**Exercise**
Scan the entries below for the word "under". Copy out every line in which it occurs.

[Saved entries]
(** A cluster that answers every call the same way every time. *)
Definition staticClient
    (suites : result (list ComplianceSuite.t))
    (scans : string → result (list ComplianceScan.t))
    (checkResults : string → result (list ComplianceCheckResult.t))
    (remediations : string → result (list ComplianceRemediation.t))
    (operatorPods : result (list corev1.Pod.t))
    (scannerPods : string → result (list corev1.Pod.t))
    (events : string → result (list corev1.Event.t)) : ComplianceClient unit :=
  {| GetComplianceSuites := mret suites;
     GetComplianceSuite := λ name, mret (inr ("failed to get compliance suite " ++ name));
     GetComplianceScans := λ suiteLabel, mret (scans suiteLabel);
     GetComplianceCheckResults := λ scanName _, mret (checkResults scanName);
     GetComplianceRemediations := λ scanName, mret (remediations scanName);
     GetOperatorPods := mret operatorPods;
     GetScannerPods := λ scanName, mret (scannerPods scanName);
     GetEvents := λ _ objectName, mret (events objectName) |}.

(** The example of the design document: the same message on a Warning and
    on a Normal event of the scan. *)
Definition forbiddenWarning : corev1.Event.t :=
  corev1.Event.mk (corev1.ObjectReference.mk "ComplianceScan" "ocp4-cis")
    corev1.EventTypeWarning "Forbidden: cannot list pods".

Definition forbiddenNormal : corev1.Event.t :=
  corev1.Event.mk (corev1.ObjectReference.mk "ComplianceScan" "ocp4-cis")
    corev1.EventTypeNormal "Forbidden: cannot list pods".

Definition eventsClient : ComplianceClient unit :=
  staticClient (inl []) (λ _, inl []) (λ _, inl []) (λ _, inl []) (inl []) (λ _, inl [])
    (λ _, inl [forbiddenWarning; forbiddenNormal]).

(** ** For C3: the issues of one scan, and a clock for the examples *)

Definition isStuckScanIssue (issue : Issue.t) : bool :=
  String.eqb (Issue.Type_ issue) IssueTypeStuckScan.

Section StuckScansVocabulary.
Context {W : Type}.
Variable Now : State W Go.Time.
Variable Duration_String : Z → string.

(** The issues the loop body emits for [scan] when its turn comes in the
    world [w], and the world it leaves. *)
Definition scanIssues (scan : ComplianceScan.t) (w : W) : list Issue.t :=
  (checkStuckScan Now Duration_String [] scan w).1.
Lemma reconcile_count p w :
  (webhook_count p ≤ webhook_count (reconcile p w) ≤ S (webhook_count p))%nat.
Proof.
  unfold reconcile.
  destruct (is_idempotent p w); [lia|].
  destruct (is_out_of_order p w); simpl; lia.
Qed.

(** A payment that was just reconciled with [w] is not changed by [w]
    again. *)
Lemma reconcile_twice p w : reconcile (reconcile p w) w = reconcile p w.
Proof.
  destruct (is_idempotent p w) eqn:Hd.
  { unfold reconcile. by rewrite !Hd. }
  destruct (is_out_of_order p w) eqn:Ho.
  { unfold reconcile. by rewrite !Hd, !Ho, Hd. }
  assert (reconcile p w = apply_webhook p w) as ->.
  { unfold reconcile. by rewrite Hd, Ho. }
  assert (is_idempotent (apply_webhook p w) w = true) as Hd'.
  { apply is_idempotent_true. simpl. split; [done | lia]. }
  unfold reconcile. by rewrite Hd'.
Qed.

(** ** Sequences of deliveries *)

Lemma deliver_cons st w ws :
  deliver st (w :: ws) = deliver (receive_webhook st w).1 ws.
Proof. reflexivity. Qed.

Lemma deliver_app st ws1 ws2 :
  deliver st (ws1 ++ ws2) = deliver (deliver st ws1) ws2.
Proof. unfold deliver. apply foldl_app. Qed.

Lemma deliver_cache st ws :
  idempotency_cache (deliver st ws) = idempotency_cache st.
Proof.
  revert st. induction ws as [|w ws IH]; intros st; [done|].
  rewrite deliver_cons, IH. apply receive_webhook_cache.
Qed.

(** Deliveries that all address one payment fold [reconcile] over it. *)
Lemma deliver_reconcile st pid p ws :
  payments st !! pid = Some p →
  Forall (λ w, wh_payment_id w = pid) ws →
  payments (deliver st ws) !! pid = Some (foldl reconcile p ws).
Proof.
  revert st p. induction ws as [|w ws IH]; intros st p Hp Hall; [done|].
  apply Forall_cons in Hall as [Hw Hall]. subst pid.
  rewrite deliver_cons. simpl. apply IH; [|done].
  by apply receive_webhook_reconcile.
Qed.

(** Once the watermark and the status are those of [m], webhooks that
    are strictly older than [m] change nothing: each one is either a
    duplicate or out of order. *)
Lemma reconcile_older_fixed p m ws :
  updated_at p = timestamp m →
  Forall (λ w, timestamp w < timestamp m) ws →
  foldl reconcile p ws = p.
Proof.
  intros Hu. induction ws as [|w ws IH]; intros Hall; [done|].
  apply Forall_cons in Hall as [Hw Hall]. simpl.
  assert (reconcile p w = p) as ->; [|by apply IH].
  unfold reconcile. destruct (is_idempotent p w); [done|].
  assert (is_out_of_order p w = true) as ->; [|done].
  apply is_out_of_order_true. lia.
Qed.

(** Before [m] arrives, older webhooks with another status keep the
    payment in a state where [m] will be applied. *)
Lemma reconcile_before_newest p m ws :
  updated_at p ≤ timestamp m →
  (webhook_count p = 0%nat ∨ status p ≠ wh_status m) →
  Forall (λ w, timestamp w < timestamp m ∧ wh_status w ≠ wh_status m) ws →
  let q := foldl reconcile p ws in
  updated_at q ≤ timestamp m ∧ (webhook_count q = 0%nat ∨ status q ≠ wh_status m).
Proof.
  revert p. induction ws as [|w ws IH]; intros p Hu Hs Hall; [done|].
  apply Forall_cons in Hall as [[Hwt Hws] Hall]. simpl.
  apply IH; [| |done]; unfold reconcile.
  - destruct (is_idempotent p w); [done|].
    destruct (is_out_of_order p w); [done|]. simpl. lia.
  - destruct (is_idempotent p w); [done|].
    destruct (is_out_of_order p w); [done|]. simpl. right. done.
Qed.

(** In that state [m] itself is applied. *)
Lemma reconcile_newest_applied p m :
  updated_at p ≤ timestamp m →
  (webhook_count p = 0%nat ∨ status p ≠ wh_status m) →
  reconcile p m = apply_webhook p m.
Proof.
  intros Hu Hs. unfold reconcile.
  assert (is_idempotent p m = false) as ->.
  { apply is_idempotent_false. intros [??]. destruct Hs; [lia | done]. }
  assert (is_out_of_order p m = false) as ->; [|done].
  by apply is_out_of_order_false.
Qed.

(** The final status of a payment when the newest webhook is the only
    one with its status. *)
Lemma reconcile_newest_wins p m ws1 ws2 :
  updated_at p ≤ timestamp m →
  (webhook_count p = 0%nat ∨ status p ≠ wh_status m) →
  Forall (λ w, timestamp w < timestamp m ∧ wh_status w ≠ wh_status m) (ws1 ++ ws2) →
  status (foldl reconcile p (ws1 ++ m :: ws2)) = wh_status m.
Proof.
  intros Hu Hs Hall. apply Forall_app in Hall as [H1 H2].
  rewrite foldl_app. simpl.
  destruct (reconcile_before_newest p m ws1 Hu Hs H1) as [Hu' Hs'].
  rewrite (reconcile_newest_applied _ _ Hu' Hs').
  rewrite (reconcile_older_fixed _ m); [done|done|].
  eapply Forall_impl; [exact H2|]. by intros w [??].
Qed.

(** ** Payment creation and the invariants of the store *)

Section CreationFacts.

Variable allowed : list string.

Lemma valid_request_true request :
  valid_request allowed request = true ↔
  payment_method request ∈ allowed
  ∧ is_Some (rq_amount request) ∧ is_Some (customer request).
Proof.
  unfold valid_request.
  rewrite !andb_true_iff, !bool_decide_eq_true. tauto.
Qed.

Lemma create_payment_invalid st request key now :
  valid_request allowed request = false →
  create_payment allowed st request key now = (st, inl ValidationError).
Proof. intros H. unfold create_payment. by rewrite H. Qed.

Lemma create_payment_hit st request key now pid p :
  valid_request allowed request = true →
  idempotency_cache st !! key = Some pid →
  payments st !! pid = Some p →
  create_payment allowed st request key now = (st, inr (p, false)).
Proof. intros Hv Hk Hp. unfold create_payment. by rewrite Hv, Hk, Hp. Qed.

Lemma create_payment_miss st request key now :
  valid_request allowed request = true →
  idempotency_cache st !! key = None →
  let pid := fresh (dom (payments st)) in
  let payment := new_payment pid request key now in
  create_payment allowed st request key now =
    ({| payments := <[pid := payment]> (payments st);
        idempotency_cache := <[key := pid]> (idempotency_cache st) |},
     inr (payment, true)).
Proof. intros Hv Hk. unfold create_payment. by rewrite Hv, Hk. Qed.

Lemma fresh_payment_id st : payments st !! fresh (dom (payments st)) = None.
Proof. apply not_elem_of_dom, is_fresh. Qed.

(** Creation changes the store only by adding one payment under an
    unused id and one cache entry under an unused key. *)
Lemma create_payment_store st request key now :
  (create_payment allowed st request key now).1 = st
  ∨ idempotency_cache st !! key = None
    ∧ (create_payment allowed st request key now).1 =
      {| payments := <[fresh (dom (payments st)) :=
                         new_payment (fresh (dom (payments st))) request key now]>
                       (payments st);
         idempotency_cache :=
           <[key := fresh (dom (payments st))]> (idempotency_cache st) |}.
Proof.
  unfold create_payment.
  destruct (valid_request allowed request); [|by left]. simpl.
  destruct (idempotency_cache st !! key) as [pid|] eqn:Hk.
  - left. by destruct (payments st !! pid).
  - right. done.
Qed.

Lemma empty_store_consistent : store_consistent empty_store.
Proof.
  split.
  - intros key pid H. simpl in H. by rewrite lookup_empty in H.
  - intros pid p H. simpl in H. by rewrite lookup_empty in H.
Qed.

Lemma create_payment_consistent st request key now :
  store_consistent st →
  store_consistent (create_payment allowed st request key now).1.
Proof.
  intros [Hc Hp].
  destruct (create_payment_store st request key now) as [->|[Hk ->]]; [done|].
  split; simpl.
  - intros k pid. rewrite lookup_insert. case_decide as Hkey.
    + intros [= <-]. rewrite lookup_insert_eq. by eexists.
    + intros H. destruct (Hc _ _ H) as [q Hq].
      exists q. rewrite lookup_insert_ne; [done|].
      intros Heq. rewrite <- Heq, fresh_payment_id in Hq. done.
  - intros pid p. rewrite lookup_insert. case_decide as Hpid.
    + by intros [= <-].
    + apply Hp.
Qed.

Lemma receive_webhook_consistent st w :
  store_consistent st → store_consistent (receive_webhook st w).1.
Proof.
  intros [Hc Hp]. split.
  - intros key pid. rewrite receive_webhook_cache. intros H.
    destruct (Hc _ _ H) as [q Hq].
    destruct (decide (pid = wh_payment_id w)) as [->|Hne].
    + rewrite (receive_webhook_reconcile _ _ _ Hq). by eexists.
    + rewrite receive_webhook_other; [by eexists | done].
  - intros pid p.
    destruct (decide (pid = wh_payment_id w)) as [->|Hne].
    + destruct (payments st !! wh_payment_id w) as [q|] eqn:Hq.
      * rewrite (receive_webhook_reconcile _ _ _ Hq). intros [= <-].
        destruct (reconcile_identity q w) as [-> _]. by apply Hp.
      * rewrite (receive_webhook_unknown _ _ Hq). simpl. by rewrite Hq.
    + rewrite receive_webhook_other; [apply Hp | done].
Qed.

Lemma handle_consistent st rq :
  store_consistent st → store_consistent (handle allowed st rq).
Proof.
  destruct rq; simpl.
  - apply create_payment_consistent.
  - apply receive_webhook_consistent.
Qed.

Lemma run_consistent st rqs :
  store_consistent st → store_consistent (run allowed st rqs).
Proof.
  revert st. induction rqs as [|rq rqs IH]; intros st H; [done|].
  simpl. apply IH. by apply handle_consistent.
Qed.

(** Every store the API can reach from the empty one is consistent. *)
Lemma reachable_consistent rqs : store_consistent (run allowed empty_store rqs).
Proof. apply run_consistent, empty_store_consistent. Qed.

(** A cache entry, once present, survives every request unchanged. *)
Lemma handle_cache st rq key pid :
  idempotency_cache st !! key = Some pid →
  idempotency_cache (handle allowed st rq) !! key = Some pid.
Proof.
  intros H. destruct rq as [request k now|w]; simpl.
  - destruct (create_payment_store st request k now) as [->|[Hk ->]]; [done|].
    simpl. rewrite lookup_insert_ne; [done|]. intros ->. congruence.
  - by rewrite receive_webhook_cache.
Qed.

Lemma run_cache st rqs key pid :
  idempotency_cache st !! key = Some pid →
  idempotency_cache (run allowed st rqs) !! key = Some pid.
Proof.
  revert st. induction rqs as [|rq rqs IH]; intros st H; [done|].
  simpl. apply IH. by apply handle_cache.
Qed.

(** A stored payment survives every request; its identity is kept and
    its watermark does not go back. *)
Lemma handle_payment st rq pid p :
  payments st !! pid = Some p →
  ∃ p', payments (handle allowed st rq) !! pid = Some p'
        ∧ same_identity p' p ∧ updated_at p ≤ updated_at p'.
Proof.
  intros H. destruct rq as [request k now|w]; simpl.
  - exists p. split; [|split; [done | lia]].
    destruct (create_payment_store st request k now) as [->|[Hk ->]]; [done|].
    simpl. rewrite lookup_insert_ne; [done|].
    intros Heq. rewrite <- Heq, fresh_payment_id in H. done.
  - destruct (decide (pid = wh_payment_id w)) as [->|Hne].
    + exists (reconcile p w). split; [by apply receive_webhook_reconcile|].
      split; [apply reconcile_identity | apply reconcile_updated_at].
    + exists p. rewrite receive_webhook_other; [|done].
      split; [done|]. split; [done | lia].
Qed.

Lemma run_payment st rqs pid p :
  payments st !! pid = Some p →
  ∃ p', payments (run allowed st rqs) !! pid = Some p'
        ∧ same_identity p' p ∧ updated_at p ≤ updated_at p'.
Proof.
  revert st p. induction rqs as [|rq rqs IH]; intros st p H.
  { exists p. split; [done|]. split; [done | lia]. }
  destruct (handle_payment st rq pid p H) as (p1 & H1 & Hid1 & Hu1).
  destruct (IH _ _ H1) as (p2 & H2 & Hid2 & Hu2).
  exists p2. split; [done|]. split; [|lia].
  unfold same_identity in *. intuition congruence.
Qed.

End CreationFacts.

(** ** Order of delivery *)

Lemma deliver_run allowed st ws :
  deliver st ws = run allowed st (PostWebhook <$> ws).
Proof.
  revert st. induction ws as [|w ws IH]; intros st; [done|].
  simpl. apply IH.
Qed.

(** In a list without two equal timestamps, every element other than
    [m] has a timestamp other than that of [m]. *)
Lemma distinct_timestamps_split (ws1 ws2 : list WebhookPayload) m :
  NoDup (timestamp <$> (ws1 ++ m :: ws2)) →
  Forall (λ w, timestamp w ≠ timestamp m ∧ w ≠ m) (ws1 ++ ws2).
Proof.
  rewrite fmap_app, fmap_cons, NoDup_app, NoDup_cons.
  intros (_ & H1 & H2 & _). apply Forall_forall. intros w Hw.
  assert (timestamp w ≠ timestamp m) as Hne.
  { apply elem_of_app in Hw as [Hw|Hw].
    - intros Heq. apply (H1 (timestamp w)); [by apply list_elem_of_fmap_2|].
      rewrite Heq. apply elem_of_cons. by left.
    - intros Heq. apply H2. rewrite <- Heq. by apply list_elem_of_fmap_2. }
  split; [done|]. by intros ->.
Qed.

**Reply**
(** Creation changes the store only by adding one payment under an
    unused id and one cache entry under an unused key. *)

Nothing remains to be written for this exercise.